Sabtu, 29 Maret 2008

NEWS : LGV Inovasi Baru Energi Ramah Lingkungan (PERTAMINA)

MEDIA PERTAMINA

EDISI NO: 4/XLIII , 22 Januari 2007
Berita


Liquid Gas for Vehicle (LGV) merupakan bahan bakar gas yang diformulasikan untuk kendaraan bermotor, yang terdiri dari campuran propane (C3) dan butane (C4). Dimana spesifikasinya di sesuaikan untuk keperluan mesin kendaraan bermotor yang menggunakan Spark Iqnition Engine.

LGV sangat sesuai digunakan pada kendaraan kecil seperti Bajaj, Taksi, angkot, kendaraan operasional kantor maupun pribadi, karena kapasitas tangkinya mempunyai daya muat yang banyak untuk menempuh jarak yang sama dengan Bahan Bakar Minyak (BBM). Serta mempunyai tekanan yang rendah (low pressure) lebih kurang 15kg/cm2.
LGV sejak lama telah digunakan sebagai bahan bakar kendaraan bermotor di berbagai negara, antara lain America, Mexico, Rusia, Belanda, Jerman, Irlandia, Swedia, Finlandia, Italis, India, Turky, Jepang, China, Philipina, Thailand, Korea, Australia, dan New Zeland. Sedangkan di Indonesia LGV lebih cepat dapat dikembangkan sebagai energi subtitusi BBM guna mendukung percepatan Program Langit Biru dan diversifikasi energi di samping CNG/BBG.
Mengapa LGV lebih unggul dari CNG (Compressed Natural Gas) dan BBG (Bahan Bakar Gas), karena LGV tersedia cukup banyak di dalam negeri, mempercepat program penggunaan gas di sektor transportasi, merupakan hasil Kilang Gas Pertamina, selain itu dapat menghemat subsidi BBM Premium yang digantikan oleh LGV, pertumbuhan SPBG LGV lebih mudah daripada SPBG CNG/BBG, memungkinkan diaplikasikan pada wilayah yang tidak atau belum terjangkau jaringan pipa gas, harga conversion kit LGV lebih murah daripada CNG atau BBG, dan tekanan kerja di mobil dan SPB LGV lebih rendah (maksimum 15 bar) dari pada CNB atau BBG (200 bar).

sumber : pertamina.com

Jumat, 28 Maret 2008

NEWS :Pertamina Targetkan Konversi 180.000 Kiloliter Premium


Senin, 17 Maret 2008 16:53 WIB

JAKARTA, SENIN - PT Pertamina (Persero) menargetkan, konversi bahan bakar premium transportasi ke gas di wilayah Jakarta mencapai 180.000 kiloliter per tahun pada 2010.
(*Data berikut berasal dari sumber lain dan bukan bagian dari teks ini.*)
(* ===== verification/Sample.v ===== *)
(** * A small host for the examples

    One implementation of [Desktop] and one of [Kernel], on which the
    broker's handlers can be run.  They show that the laws can hold and that
    the theorems' hypotheses do; nothing else depends on them. *)

From S2P Require Import Prelude Glib Host Requests RequestsInv.

(** ** GLib *)

Definition is_blank (c : ascii) : bool :=
  bool_decide (c = " "%char) || bool_decide (c = "009"%char).

Definition sample_strtoull (s : text) : Z * text * bool :=
  let digits := skip_while is_blank s in
  let '(negative, digits) :=
    match digits with
    | c :: rest => if bool_decide (c = "-"%char) then (true, rest) else (false, digits)
    | [] => (false, digits)
    end in
  match take_while is_digit digits with
  | [] => (0, s, false)
  | ds =>
      let v := digits_value ds in
      (u64 (if negative : bool then - v else v), drop (length ds) digits, negb (v <? 2 ^ 64))
  end.

Lemma take_while_run p (ds rest : text) :
  Forall (λ c, p c = true) ds → take_while p rest = [] → take_while p (ds ++ rest) = ds.
Proof. induction 1 as [|c ds Hc _ IH]; intros Hr; simpl; [done|]. by rewrite Hc, IH. Qed.

Lemma skip_while_run p (sp rest : text) :
  Forall (λ c, p c = true) sp → skip_while p rest = rest → skip_while p (sp ++ rest) = rest.
Proof. induction 1 as [|c sp Hc _ IH]; intros Hr; simpl; [done|]. by rewrite Hc, IH. Qed.

Lemma sample_strtoull_number (spaces ds rest : text) (negative : bool) :
  Forall (λ c, c = " "%char ∨ c = "009"%char) spaces →
  ds ≠ [] → Forall (λ c, is_digit c = true) ds →
  take_while is_digit rest = [] → digits_value ds < 2 ^ 64 →
  sample_strtoull (spaces ++ (if negative then ["-"%char] else []) ++ ds ++ rest) =
    (u64 (if negative then - digits_value ds else digits_value ds), rest, false).
Proof.
  intros Hsp Hds Hdig Hrest Hmax. unfold sample_strtoull.
  destruct ds as [|d ds]; [done|]. set (number := d :: ds) in *.
  assert (is_blank d = false ∧ bool_decide (d = "-"%char) = false) as [Hb Hm].
  { apply Forall_cons in Hdig as [Hd _].
    split; [unfold is_blank; rewrite !bool_decide_false; try done|apply bool_decide_false];
      intros ->; by vm_compute in Hd. }
  rewrite skip_while_run; [| |destruct negative; simpl; [done|by rewrite Hb]].
  2:{ eapply Forall_impl; [exact Hsp|]. intros c [-> | ->]; done. }
  destruct negative; cbn [app].
  - rewrite bool_decide_true by done. rewrite take_while_run by done.
    cbn [number]. rewrite drop_app_length. subst number. cbn iota beta.
    by rewrite (proj2 (Z.ltb_lt _ _) Hmax).
  - change (number ++ rest) with (d :: (ds ++ rest)) at 1. cbv iota. rewrite Hm.
    rewrite take_while_run by done. subst number. cbn iota beta.
    rewrite drop_app_length. by rewrite (proj2 (Z.ltb_lt _ _) Hmax).
Qed.

Record key_table := KeyTable { groups : list text; keys : gmap (text * text) text }.

Definition load_line (st : text * key_table) (line : text) : text * key_table :=
  let '(group, k) := st in
  match line with
  | "["%char :: rest =>
      let group := take_while (λ c, negb (bool_decide (c = "]"%char))) rest in
      (group, KeyTable (k.(groups) ++ [group]) k.(keys))
  | _ =>
      let name := take_while (λ c, negb (bool_decide (c = "="%char))) line in
      (group, KeyTable k.(groups)
        (<[(group, name) := drop (S (length name)) line]> k.(keys)))
  end.

Definition sample_load (contents : text) : key_table :=
  snd (foldl load_line ([], KeyTable [] ∅) (split_text contents "010"%char)).

(** The keys of each group, in the order of the groups. *)
Definition sample_data (k : key_table) : text :=
  concat (map (λ g, str "[" ++ g ++ str "]" ++
    concat (omap (λ e : text * text * text,
      if text_eqb e.1.1 g then Some (str "," ++ e.1.2 ++ str "=" ++ e.2) else None)
      (map_to_list k.(keys)))) k.(groups)).

(** No digest, but it depends on the key and the data. *)
Definition sample_hmac (key data : text) : option text :=
  Some (take 64 (key ++ drop 40 data ++ replicate 64 zero)).

#[export] Program Instance sample_desktop : Desktop := {|
  g_build_filename := join "/"%char;
  g_filename_to_uri path := inr (str "file://" ++ path);
  g_filename_from_uri uri := inr (drop 7 uri);
  g_path_is_absolute path := bool_decide (head path = Some "/"%char);
  g_uri_scheme uri :=
    let scheme := take_while (λ c, negb (bool_decide (c = ":"%char ∨ c = "/"%char))) uri in
    if bool_decide (uri !! length scheme = Some ":"%char) then Some scheme else None;
  cache_dir := str "/home/u/.cache";
  g_ascii_strtoull := sample_strtoull;
  g_ascii_isspace := is_space;
  hmac_sha512 := sample_hmac;
  keyfile := key_table;
  utf8_valid _ := true;
  key_load contents := inr (sample_load contents);
  key_groups := groups;
  key_get k g n := k.(keys) !! (g, n);
  key_set k g n v :=
    KeyTable (if decide (g ∈ k.(groups)) then k.(groups) else k.(groups) ++ [g])
      (<[(g, n) := v]> k.(keys));
  key_set_boolean k g n b :=
    KeyTable k.(groups) (<[(g, n) := str (if b then "true" else "false")]> k.(keys));
  key_remove k g n := KeyTable k.(groups) (delete (g, n) k.(keys));
  key_data k := inr (sample_data k);
|}.
Next Obligation. intros d. exists (d ++ ["/"%char]). intros n _ _. simpl. by rewrite <- app_assoc. Qed.
Next Obligation. intros. by apply sample_strtoull_number. Qed.
Next Obligation. done. Qed.
Next Obligation. done. Qed.
Next Obligation. done. Qed.
Next Obligation. intros. apply lookup_insert_eq. Qed.
Next Obligation. intros. by apply lookup_insert_ne. Qed.
Next Obligation. intros. simpl. by rewrite decide_True. Qed.
Next Obligation.
  intros. simpl. case_decide as Heq; [rewrite Heq; apply lookup_delete_eq|].
  by apply lookup_delete_ne.
Qed.
Next Obligation. intros. apply lookup_insert_eq. Qed.
Next Obligation. intros. by apply lookup_insert_ne. Qed.

(** ** The kernel and the bus

    Every descriptor is the same regular file with the given contents; the
    calls at time 1 are interrupted, reads from time 3 on are at the end. *)

Definition sample_call (c : dbus_call) : gerror + list variant :=
  if text_eqb c.(c_method) (str "GetNameOwner") then inr [VString (str ":1.9")]
  else if text_eqb c.(c_method) (str "Get") then inr [VVariant (VInt64 200000)]
  else if text_eqb c.(c_interface) (str "org.freedesktop.RealtimeKit1") then inr []
  else if text_eqb c.(c_interface) (str "org.freedesktop.portal.DynamicLauncher") then inr []
  else inr [VObject (str "/request/1")].

Program Definition sample_kernel (file : text) (mode : Z) (proc : text) : Kernel := {|
  k_openat2 _ _ _ _ _ := inr 20;
  k_open _ _ _ := inr 21;
  k_close _ _ := inr tt;
  k_fstat _ _ := inr (Stat 1 2 mode (Z.of_nat (length file)));
  k_stat _ _ := inr (Stat 1 3 0x41ED 0);
  k_getfl _ _ := inr 2;
  k_pread t _ size offset :=
    if (t =? 1)%nat then inl EINTR else inr (take size (drop (Z.to_nat offset) file));
  k_read t _ size :=
    if (t =? 1)%nat then inl EINTR else if (t =? 2)%nat then inr (take size file) else inr [];
  k_write t _ data := if (t =? 1)%nat then inl EINTR else inr (Nat.min 40 (length data));
  k_lseek _ _ := inr tt;
  k_ftruncate _ _ := inr tt;
  k_memfd _ := inr 22;
  k_mkdir _ _ := inr tt;
  k_prlimit _ _ _ := inr tt;
  k_contents _ _ := inr proc;
  k_readlink _ _ := inr (str "/srv/data/report");
  k_fd_list _ := true;
  k_fd_list_get _ h := if (0 <=? h) && (h <? 4) then inr (30 + h) else inl None;
  k_fd_list_append _ _ := None;
  k_call _ := sample_call;
  k_responses _ := [(str "/request/1", 0, [])];
  k_uuid _ := str "7b0c-11";
|}.
Next Obligation.
  intros file mode proc t fd size offset data E. simpl in E.
  destruct (t =? 1)%nat; [done|]. injection E as <-. rewrite length_take. lia.
Qed.
Next Obligation.
  intros file mode proc t fd size data E. simpl in E.
  destruct (t =? 1)%nat; [done|].
  destruct (t =? 2)%nat; injection E as <-; [rewrite length_take|simpl]; lia.
Qed.
Next Obligation.
  intros file mode proc t fd data n E. cbv beta in E.
  destruct (t =? 1)%nat; [done|]. assert (Nat.min 40 (length data) = n) as <- by congruence. apply Nat.le_min_r.
Qed.

#[export] Instance sample_calm file mode proc : Calm (H := sample_kernel file mode proc) 2.
Proof.
  constructor; intros [|[|t]]; simpl; intros; try lia; try done.
  by destruct t.
Qed.

(** ** Runs *)

Definition sample_file : text := replicate 100 "x"%char.

(** A source of 100 bytes, read and written in parts. *)
Definition sample_copy : outcome (gerror + unit) :=
  copy_staged_fd (H := sample_kernel sample_file 0x81A4 []) 20 5 6 (World 0%nat []).

Definition world_of {A} (o : outcome A) : world :=
  match o with Returned _ w => w | _ => World 0%nat [] end.

Lemma copy_staged_exact_witness :
  sample_copy = Returned (inr tt) (world_of sample_copy) ∧
  bytes_written 6 (world_of sample_copy).(trace) = sample_file.
Proof.
  assert (sample_copy = Returned (inr tt) (world_of sample_copy)) as E by (by vm_compute).
  split; [exact E|].
  destruct (copy_staged_exact (H := sample_kernel sample_file 0x81A4 []) 20 5 6 0 _ _ E)
    as (_ & _ & _ & Hok).
  destruct (Hok eq_refl) as (_ & _ & _ & Hfile). apply Hfile.
  intros t size offset data Hs Hd. cbv [k_pread sample_kernel] in Hd.
  destruct (t =? 1)%nat; [done|]. injection Hd as <-.
  split; [apply prefix_take|]. intros Hnil%(f_equal length).
  unfold sample_file in *. rewrite length_take, length_drop, length_replicate in Hnil.
  rewrite length_replicate. cbn [length] in Hnil. lia.
Defined.

Definition sample_secret : outcome (bool * (text * text)) :=
  finish_app_secret (H := sample_kernel (str "host secret") 0x81A4 []) 20 (str "org.example.App")
    7 8 (replicate (S SECRET_MAXIMUM) "g"%char) (replicate SECRET_SIZE "g"%char) (World 0%nat []).

Definition sample_sent : text := bytes_written 8 (world_of sample_secret).(trace).

Lemma app_secret_derived_witness :
  sample_hmac (str "host secret") (secret_message (str "org.example.App")) = Some sample_sent ∧
  length sample_sent = SECRET_SIZE.
Proof.
  assert (match sample_secret with Returned (b, _) _ => b | _ => false end = true) as Hb
    by (by vm_compute).
  assert (bytes_read (world_of sample_secret).(trace) = str "host secret") as Hkey
    by (by vm_compute).
  unfold sample_sent.
  destruct sample_secret as [[ok [raw derived]] w'| |] eqn:E; [|done|done].
  cbn [world_of] in *. subst ok. unfold sample_secret in E.
  destruct (app_secret_derived (H := sample_kernel (str "host secret") 0x81A4 [])
    20 (str "org.example.App") 7 8 (replicate (S SECRET_MAXIMUM) "g"%char)
    (replicate SECRET_SIZE "g"%char) 0 true raw derived w'
    (length_replicate (S SECRET_MAXIMUM) "g"%char) (length_replicate SECRET_SIZE "g"%char) E) as (_ & _ & _ & Hok & _).
  destruct (Hok eq_refl) as [Hmac Hlen]. rewrite Hkey in Hmac. split; [exact Hmac|exact Hlen].
Defined.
Deputi Direktur Pemasaran Pertamina Hanung Budya di Jakarta, Senin (17/3), seperti dikutip dari Antara, mengatakan, volume konversi tersebut mencapai 10 persen dari konsumsi premium di Jakarta yang 1,8 juta kiloliter per tahun. "Kami harapkan target bisa tercapai, apalagi setelah diluncurkan SPBU yang menjual Vi-Gas ini," katanya usai peluncuran Stasiun Pengisian Bahan Bakar Umum (SPBU) yang menjual Vi-Gas di Jalan Pramuka, Jakarta Timur.

Vi-Gas merupakan nama dagang liquified gas for vehicle (LGV) atau bahan bakar gas buat kendaraan yang diproduksi Pertamina. Bahan bakar tersebut baik digunakan pada kendaraan kecil seperti taksi, angkutan kota, dan bajaj, karena memiliki tekanan rendah antara 8-12 bar dibandingkan compressed natural gas (CNG).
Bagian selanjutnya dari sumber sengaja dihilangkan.